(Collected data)
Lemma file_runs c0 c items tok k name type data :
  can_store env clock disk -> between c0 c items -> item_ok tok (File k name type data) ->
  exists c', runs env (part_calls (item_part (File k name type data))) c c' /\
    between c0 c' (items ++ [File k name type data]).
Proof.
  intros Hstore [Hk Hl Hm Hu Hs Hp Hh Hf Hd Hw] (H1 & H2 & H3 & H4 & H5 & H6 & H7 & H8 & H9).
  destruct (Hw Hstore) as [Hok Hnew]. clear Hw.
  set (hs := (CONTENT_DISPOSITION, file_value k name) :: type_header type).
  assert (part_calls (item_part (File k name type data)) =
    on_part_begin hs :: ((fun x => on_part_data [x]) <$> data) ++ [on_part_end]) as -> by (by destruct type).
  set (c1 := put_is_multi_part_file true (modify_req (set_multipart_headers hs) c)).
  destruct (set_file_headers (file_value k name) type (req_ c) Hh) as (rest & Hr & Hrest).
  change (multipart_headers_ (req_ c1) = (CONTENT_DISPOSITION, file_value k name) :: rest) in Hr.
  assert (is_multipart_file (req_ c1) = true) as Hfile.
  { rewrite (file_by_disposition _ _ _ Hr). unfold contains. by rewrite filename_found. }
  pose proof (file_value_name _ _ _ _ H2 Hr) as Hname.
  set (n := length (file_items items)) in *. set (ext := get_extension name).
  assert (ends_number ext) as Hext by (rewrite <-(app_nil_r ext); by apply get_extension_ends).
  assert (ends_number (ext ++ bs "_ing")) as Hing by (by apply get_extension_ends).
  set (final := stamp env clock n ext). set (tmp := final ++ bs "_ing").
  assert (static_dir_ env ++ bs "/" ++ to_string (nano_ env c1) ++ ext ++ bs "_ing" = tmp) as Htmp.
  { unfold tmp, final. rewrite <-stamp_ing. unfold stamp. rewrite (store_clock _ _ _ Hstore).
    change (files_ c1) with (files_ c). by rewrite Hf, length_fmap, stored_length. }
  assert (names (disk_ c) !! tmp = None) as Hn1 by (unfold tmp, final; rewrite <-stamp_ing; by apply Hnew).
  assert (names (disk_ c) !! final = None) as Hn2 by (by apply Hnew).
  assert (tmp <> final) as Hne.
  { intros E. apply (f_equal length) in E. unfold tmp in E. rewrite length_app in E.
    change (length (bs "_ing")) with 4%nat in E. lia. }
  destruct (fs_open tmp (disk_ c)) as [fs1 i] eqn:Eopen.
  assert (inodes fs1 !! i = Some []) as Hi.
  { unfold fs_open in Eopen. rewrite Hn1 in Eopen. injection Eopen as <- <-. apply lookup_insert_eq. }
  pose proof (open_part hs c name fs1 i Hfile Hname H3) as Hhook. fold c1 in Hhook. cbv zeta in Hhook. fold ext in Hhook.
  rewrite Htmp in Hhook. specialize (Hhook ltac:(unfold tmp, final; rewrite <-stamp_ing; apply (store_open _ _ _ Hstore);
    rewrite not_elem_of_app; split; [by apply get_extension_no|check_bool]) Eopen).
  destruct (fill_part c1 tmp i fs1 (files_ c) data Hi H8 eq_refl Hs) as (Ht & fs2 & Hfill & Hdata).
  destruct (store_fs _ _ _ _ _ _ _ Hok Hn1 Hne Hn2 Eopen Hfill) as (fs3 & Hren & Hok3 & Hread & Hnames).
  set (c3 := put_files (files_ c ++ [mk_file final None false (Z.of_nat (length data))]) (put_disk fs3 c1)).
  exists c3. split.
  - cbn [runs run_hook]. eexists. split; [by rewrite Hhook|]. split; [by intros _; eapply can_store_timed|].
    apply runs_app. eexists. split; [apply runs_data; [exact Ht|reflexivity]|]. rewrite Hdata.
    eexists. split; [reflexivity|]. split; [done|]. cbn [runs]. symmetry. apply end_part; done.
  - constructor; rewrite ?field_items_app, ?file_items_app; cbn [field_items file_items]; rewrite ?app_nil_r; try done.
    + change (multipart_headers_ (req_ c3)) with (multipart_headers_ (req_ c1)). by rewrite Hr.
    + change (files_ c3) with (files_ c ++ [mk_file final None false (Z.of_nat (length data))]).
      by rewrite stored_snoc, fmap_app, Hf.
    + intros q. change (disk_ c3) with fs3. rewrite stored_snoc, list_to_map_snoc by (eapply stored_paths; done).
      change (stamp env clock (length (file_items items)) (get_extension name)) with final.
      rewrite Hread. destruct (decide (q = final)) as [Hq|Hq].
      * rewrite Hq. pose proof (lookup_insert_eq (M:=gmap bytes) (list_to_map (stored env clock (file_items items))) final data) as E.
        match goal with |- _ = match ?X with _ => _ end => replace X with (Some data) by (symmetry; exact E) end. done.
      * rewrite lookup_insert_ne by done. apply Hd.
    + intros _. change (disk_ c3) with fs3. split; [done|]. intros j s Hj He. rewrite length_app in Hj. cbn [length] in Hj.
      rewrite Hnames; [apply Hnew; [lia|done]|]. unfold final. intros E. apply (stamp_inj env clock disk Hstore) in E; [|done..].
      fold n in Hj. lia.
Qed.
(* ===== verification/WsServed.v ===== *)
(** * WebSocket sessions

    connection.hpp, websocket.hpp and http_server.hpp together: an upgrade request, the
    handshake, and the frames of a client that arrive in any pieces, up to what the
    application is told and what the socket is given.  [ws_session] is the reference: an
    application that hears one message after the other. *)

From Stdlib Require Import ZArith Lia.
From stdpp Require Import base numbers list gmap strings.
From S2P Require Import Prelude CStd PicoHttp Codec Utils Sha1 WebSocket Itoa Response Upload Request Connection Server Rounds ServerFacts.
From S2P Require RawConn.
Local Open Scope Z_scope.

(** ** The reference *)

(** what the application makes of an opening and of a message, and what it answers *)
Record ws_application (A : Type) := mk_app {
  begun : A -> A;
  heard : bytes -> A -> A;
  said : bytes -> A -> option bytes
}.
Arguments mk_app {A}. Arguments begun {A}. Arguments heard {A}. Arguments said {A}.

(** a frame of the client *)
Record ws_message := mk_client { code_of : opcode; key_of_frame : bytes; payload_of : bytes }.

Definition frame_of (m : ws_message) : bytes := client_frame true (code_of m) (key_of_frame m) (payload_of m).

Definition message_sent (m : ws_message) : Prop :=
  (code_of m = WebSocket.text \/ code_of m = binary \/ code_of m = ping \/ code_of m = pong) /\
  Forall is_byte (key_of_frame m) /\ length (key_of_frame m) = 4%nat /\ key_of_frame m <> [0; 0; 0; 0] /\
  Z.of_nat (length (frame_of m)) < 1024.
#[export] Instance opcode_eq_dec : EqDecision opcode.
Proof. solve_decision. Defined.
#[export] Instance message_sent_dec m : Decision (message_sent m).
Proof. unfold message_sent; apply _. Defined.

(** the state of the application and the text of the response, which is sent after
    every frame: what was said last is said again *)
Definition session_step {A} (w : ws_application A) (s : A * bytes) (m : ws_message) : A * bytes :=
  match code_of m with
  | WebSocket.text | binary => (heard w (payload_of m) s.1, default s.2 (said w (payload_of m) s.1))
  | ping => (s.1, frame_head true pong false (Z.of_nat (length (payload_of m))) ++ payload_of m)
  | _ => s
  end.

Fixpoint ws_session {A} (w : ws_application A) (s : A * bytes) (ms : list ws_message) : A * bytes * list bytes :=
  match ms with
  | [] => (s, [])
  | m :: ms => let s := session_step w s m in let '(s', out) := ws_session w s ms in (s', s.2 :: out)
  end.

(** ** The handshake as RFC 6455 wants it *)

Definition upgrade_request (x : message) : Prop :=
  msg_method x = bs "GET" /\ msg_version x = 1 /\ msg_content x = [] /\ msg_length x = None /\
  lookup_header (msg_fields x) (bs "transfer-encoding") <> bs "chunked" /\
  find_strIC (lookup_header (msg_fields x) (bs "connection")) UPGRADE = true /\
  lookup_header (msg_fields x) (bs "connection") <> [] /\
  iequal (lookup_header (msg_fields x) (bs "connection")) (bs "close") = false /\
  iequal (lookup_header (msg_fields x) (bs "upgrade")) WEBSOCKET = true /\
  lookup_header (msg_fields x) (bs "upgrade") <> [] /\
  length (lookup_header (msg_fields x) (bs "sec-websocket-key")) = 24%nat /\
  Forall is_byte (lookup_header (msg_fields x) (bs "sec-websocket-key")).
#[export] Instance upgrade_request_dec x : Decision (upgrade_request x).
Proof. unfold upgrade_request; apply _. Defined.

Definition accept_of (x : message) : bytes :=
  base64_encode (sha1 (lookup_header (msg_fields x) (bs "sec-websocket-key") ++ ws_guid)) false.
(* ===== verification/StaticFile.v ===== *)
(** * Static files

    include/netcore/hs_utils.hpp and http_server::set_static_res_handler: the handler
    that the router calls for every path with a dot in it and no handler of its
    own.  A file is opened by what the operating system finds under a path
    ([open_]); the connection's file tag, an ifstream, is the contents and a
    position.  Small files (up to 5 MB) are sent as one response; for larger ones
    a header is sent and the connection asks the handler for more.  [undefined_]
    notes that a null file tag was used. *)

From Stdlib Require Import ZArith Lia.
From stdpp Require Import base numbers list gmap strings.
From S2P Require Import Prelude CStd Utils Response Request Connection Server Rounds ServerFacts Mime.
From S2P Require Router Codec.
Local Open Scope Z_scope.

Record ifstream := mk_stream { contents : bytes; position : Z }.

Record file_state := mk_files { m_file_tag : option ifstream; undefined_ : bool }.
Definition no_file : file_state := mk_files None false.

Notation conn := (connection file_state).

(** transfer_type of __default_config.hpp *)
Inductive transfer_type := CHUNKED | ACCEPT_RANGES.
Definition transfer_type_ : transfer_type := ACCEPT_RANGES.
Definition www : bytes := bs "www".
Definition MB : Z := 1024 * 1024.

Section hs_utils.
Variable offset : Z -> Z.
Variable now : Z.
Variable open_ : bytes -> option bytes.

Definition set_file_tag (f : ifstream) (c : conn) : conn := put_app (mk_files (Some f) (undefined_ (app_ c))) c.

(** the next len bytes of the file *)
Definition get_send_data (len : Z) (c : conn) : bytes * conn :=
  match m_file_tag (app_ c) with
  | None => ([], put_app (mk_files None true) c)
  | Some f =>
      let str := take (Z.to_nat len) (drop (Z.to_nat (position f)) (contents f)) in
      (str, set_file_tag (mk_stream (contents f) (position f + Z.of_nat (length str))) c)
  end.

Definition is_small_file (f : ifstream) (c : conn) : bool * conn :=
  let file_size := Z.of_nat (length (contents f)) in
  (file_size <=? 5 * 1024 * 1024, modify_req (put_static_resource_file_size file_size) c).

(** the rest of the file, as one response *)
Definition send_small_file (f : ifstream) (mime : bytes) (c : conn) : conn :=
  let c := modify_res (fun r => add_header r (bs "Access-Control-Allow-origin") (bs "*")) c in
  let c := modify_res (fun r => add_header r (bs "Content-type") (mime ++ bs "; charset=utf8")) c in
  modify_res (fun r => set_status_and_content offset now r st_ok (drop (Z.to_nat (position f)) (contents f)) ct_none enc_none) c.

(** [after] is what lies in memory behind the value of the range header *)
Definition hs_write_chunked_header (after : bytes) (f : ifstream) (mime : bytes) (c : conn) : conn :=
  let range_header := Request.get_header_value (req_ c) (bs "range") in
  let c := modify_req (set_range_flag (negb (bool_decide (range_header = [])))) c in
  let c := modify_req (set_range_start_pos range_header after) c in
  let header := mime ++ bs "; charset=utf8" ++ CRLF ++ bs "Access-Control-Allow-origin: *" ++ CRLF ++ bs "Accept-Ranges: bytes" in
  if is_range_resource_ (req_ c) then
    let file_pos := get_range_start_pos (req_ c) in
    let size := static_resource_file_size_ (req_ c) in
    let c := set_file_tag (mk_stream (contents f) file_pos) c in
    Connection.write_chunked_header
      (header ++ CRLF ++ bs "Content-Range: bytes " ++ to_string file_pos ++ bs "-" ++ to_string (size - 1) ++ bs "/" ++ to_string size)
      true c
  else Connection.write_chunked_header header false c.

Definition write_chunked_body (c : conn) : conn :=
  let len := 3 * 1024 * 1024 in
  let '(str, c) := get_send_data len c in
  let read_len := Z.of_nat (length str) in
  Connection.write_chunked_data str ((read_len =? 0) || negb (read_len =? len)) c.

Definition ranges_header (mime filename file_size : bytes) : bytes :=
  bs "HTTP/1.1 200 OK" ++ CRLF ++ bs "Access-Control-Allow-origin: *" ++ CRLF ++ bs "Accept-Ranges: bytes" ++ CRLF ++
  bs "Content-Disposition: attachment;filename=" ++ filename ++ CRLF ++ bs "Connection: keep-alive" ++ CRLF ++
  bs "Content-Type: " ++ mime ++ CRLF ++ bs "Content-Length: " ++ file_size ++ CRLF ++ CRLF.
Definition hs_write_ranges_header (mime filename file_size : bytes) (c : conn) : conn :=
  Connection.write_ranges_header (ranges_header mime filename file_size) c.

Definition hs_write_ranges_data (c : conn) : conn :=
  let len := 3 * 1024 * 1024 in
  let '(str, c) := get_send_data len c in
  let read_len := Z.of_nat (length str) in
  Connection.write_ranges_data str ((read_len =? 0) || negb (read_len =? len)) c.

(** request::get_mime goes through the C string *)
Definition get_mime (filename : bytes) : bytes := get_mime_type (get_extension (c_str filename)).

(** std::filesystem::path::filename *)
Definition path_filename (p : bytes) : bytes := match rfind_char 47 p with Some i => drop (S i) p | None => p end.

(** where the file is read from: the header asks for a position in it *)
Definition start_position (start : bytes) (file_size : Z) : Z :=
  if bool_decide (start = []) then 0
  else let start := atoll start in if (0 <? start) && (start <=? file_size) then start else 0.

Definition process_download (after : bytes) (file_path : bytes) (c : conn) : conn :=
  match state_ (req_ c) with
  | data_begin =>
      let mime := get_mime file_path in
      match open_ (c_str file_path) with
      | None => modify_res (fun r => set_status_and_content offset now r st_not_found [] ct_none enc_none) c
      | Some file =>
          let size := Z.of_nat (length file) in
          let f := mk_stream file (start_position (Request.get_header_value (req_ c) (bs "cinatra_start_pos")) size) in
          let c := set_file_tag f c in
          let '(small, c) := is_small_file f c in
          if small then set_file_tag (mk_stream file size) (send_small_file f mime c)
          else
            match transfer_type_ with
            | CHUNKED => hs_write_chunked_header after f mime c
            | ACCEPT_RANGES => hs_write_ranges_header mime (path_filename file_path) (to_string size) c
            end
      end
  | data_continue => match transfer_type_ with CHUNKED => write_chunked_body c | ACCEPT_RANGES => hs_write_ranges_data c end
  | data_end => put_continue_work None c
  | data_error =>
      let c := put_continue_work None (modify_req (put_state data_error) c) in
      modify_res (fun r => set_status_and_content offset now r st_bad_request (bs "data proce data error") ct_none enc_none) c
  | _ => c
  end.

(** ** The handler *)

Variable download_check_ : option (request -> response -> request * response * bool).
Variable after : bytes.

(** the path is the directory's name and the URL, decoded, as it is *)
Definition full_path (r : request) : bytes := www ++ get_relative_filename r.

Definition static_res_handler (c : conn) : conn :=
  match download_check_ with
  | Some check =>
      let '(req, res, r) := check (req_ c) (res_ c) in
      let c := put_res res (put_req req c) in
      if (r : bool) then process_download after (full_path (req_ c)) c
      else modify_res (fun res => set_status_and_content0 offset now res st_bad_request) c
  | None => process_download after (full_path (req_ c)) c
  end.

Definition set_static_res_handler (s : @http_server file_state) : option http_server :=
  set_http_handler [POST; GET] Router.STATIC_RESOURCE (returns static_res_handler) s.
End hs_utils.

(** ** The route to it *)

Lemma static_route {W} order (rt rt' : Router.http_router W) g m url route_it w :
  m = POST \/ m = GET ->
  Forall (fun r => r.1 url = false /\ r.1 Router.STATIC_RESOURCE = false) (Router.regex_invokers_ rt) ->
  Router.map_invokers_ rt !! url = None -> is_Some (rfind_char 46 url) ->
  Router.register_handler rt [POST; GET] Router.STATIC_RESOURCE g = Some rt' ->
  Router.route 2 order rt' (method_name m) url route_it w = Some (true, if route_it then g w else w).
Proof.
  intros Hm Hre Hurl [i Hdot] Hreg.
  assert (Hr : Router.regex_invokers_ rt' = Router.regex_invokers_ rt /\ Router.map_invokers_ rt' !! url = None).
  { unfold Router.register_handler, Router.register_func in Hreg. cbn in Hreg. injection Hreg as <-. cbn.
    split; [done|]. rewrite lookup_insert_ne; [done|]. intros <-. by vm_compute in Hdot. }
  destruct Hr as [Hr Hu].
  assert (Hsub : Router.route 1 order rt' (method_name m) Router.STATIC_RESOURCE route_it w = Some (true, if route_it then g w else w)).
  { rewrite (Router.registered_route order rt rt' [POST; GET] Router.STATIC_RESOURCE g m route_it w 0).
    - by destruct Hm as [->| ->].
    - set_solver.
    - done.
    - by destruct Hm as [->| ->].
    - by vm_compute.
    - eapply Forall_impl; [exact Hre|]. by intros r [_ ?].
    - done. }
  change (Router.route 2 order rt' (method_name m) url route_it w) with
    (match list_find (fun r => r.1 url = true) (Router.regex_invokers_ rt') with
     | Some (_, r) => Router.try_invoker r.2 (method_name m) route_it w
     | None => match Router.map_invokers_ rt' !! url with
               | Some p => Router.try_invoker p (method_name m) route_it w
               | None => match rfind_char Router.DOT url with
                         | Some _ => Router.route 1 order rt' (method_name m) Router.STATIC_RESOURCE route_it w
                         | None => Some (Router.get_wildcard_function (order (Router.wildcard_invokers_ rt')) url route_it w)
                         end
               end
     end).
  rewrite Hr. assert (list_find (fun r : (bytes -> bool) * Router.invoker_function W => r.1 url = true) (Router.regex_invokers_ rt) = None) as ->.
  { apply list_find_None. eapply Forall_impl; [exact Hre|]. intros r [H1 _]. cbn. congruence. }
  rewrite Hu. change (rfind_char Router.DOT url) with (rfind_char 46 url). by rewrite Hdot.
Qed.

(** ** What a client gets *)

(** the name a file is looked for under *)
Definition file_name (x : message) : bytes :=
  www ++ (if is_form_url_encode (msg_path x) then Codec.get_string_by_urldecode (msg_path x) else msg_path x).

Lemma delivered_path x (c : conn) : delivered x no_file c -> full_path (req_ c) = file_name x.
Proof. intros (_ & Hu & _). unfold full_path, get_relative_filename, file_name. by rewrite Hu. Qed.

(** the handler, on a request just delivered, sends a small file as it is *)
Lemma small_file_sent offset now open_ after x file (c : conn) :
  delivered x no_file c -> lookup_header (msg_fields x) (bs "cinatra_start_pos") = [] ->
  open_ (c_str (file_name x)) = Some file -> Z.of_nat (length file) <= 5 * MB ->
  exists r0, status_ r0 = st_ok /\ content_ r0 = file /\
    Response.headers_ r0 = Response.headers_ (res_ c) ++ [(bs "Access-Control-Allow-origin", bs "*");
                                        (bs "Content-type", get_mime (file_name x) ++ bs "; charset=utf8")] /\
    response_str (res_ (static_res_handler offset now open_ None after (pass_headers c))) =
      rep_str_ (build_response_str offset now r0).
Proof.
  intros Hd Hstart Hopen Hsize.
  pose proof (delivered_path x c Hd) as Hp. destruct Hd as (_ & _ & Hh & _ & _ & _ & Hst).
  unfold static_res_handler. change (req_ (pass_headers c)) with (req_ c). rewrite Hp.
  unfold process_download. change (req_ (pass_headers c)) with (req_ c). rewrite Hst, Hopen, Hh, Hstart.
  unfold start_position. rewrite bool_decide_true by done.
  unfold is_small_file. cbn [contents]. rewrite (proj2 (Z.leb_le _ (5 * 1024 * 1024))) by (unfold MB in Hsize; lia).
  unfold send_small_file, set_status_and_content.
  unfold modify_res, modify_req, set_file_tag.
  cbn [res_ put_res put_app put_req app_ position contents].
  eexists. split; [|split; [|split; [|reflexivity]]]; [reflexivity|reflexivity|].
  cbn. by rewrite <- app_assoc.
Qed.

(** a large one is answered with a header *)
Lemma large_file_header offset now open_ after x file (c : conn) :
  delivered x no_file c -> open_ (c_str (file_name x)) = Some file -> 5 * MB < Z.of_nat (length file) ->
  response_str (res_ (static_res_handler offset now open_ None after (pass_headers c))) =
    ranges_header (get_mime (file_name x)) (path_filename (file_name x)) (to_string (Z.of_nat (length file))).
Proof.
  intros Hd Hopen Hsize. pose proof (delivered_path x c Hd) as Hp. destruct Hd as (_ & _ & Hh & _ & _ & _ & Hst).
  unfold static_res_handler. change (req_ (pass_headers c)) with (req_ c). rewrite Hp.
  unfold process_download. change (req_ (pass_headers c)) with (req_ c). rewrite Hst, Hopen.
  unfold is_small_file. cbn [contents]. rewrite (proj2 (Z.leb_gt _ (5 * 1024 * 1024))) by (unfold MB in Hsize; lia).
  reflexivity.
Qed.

_Instructions to follow_
Lines from the top of the data above through the line with "destruct (Hw Hstore)", both ends included: copy them exactly, nothing more.

_Solution for this problem_
Lemma file_runs c0 c items tok k name type data :
  can_store env clock disk -> between c0 c items -> item_ok tok (File k name type data) ->
  exists c', runs env (part_calls (item_part (File k name type data))) c c' /\
    between c0 c' (items ++ [File k name type data]).
Proof.
  intros Hstore [Hk Hl Hm Hu Hs Hp Hh Hf Hd Hw] (H1 & H2 & H3 & H4 & H5 & H6 & H7 & H8 & H9).
  destruct (Hw Hstore) as [Hok Hnew]. clear Hw.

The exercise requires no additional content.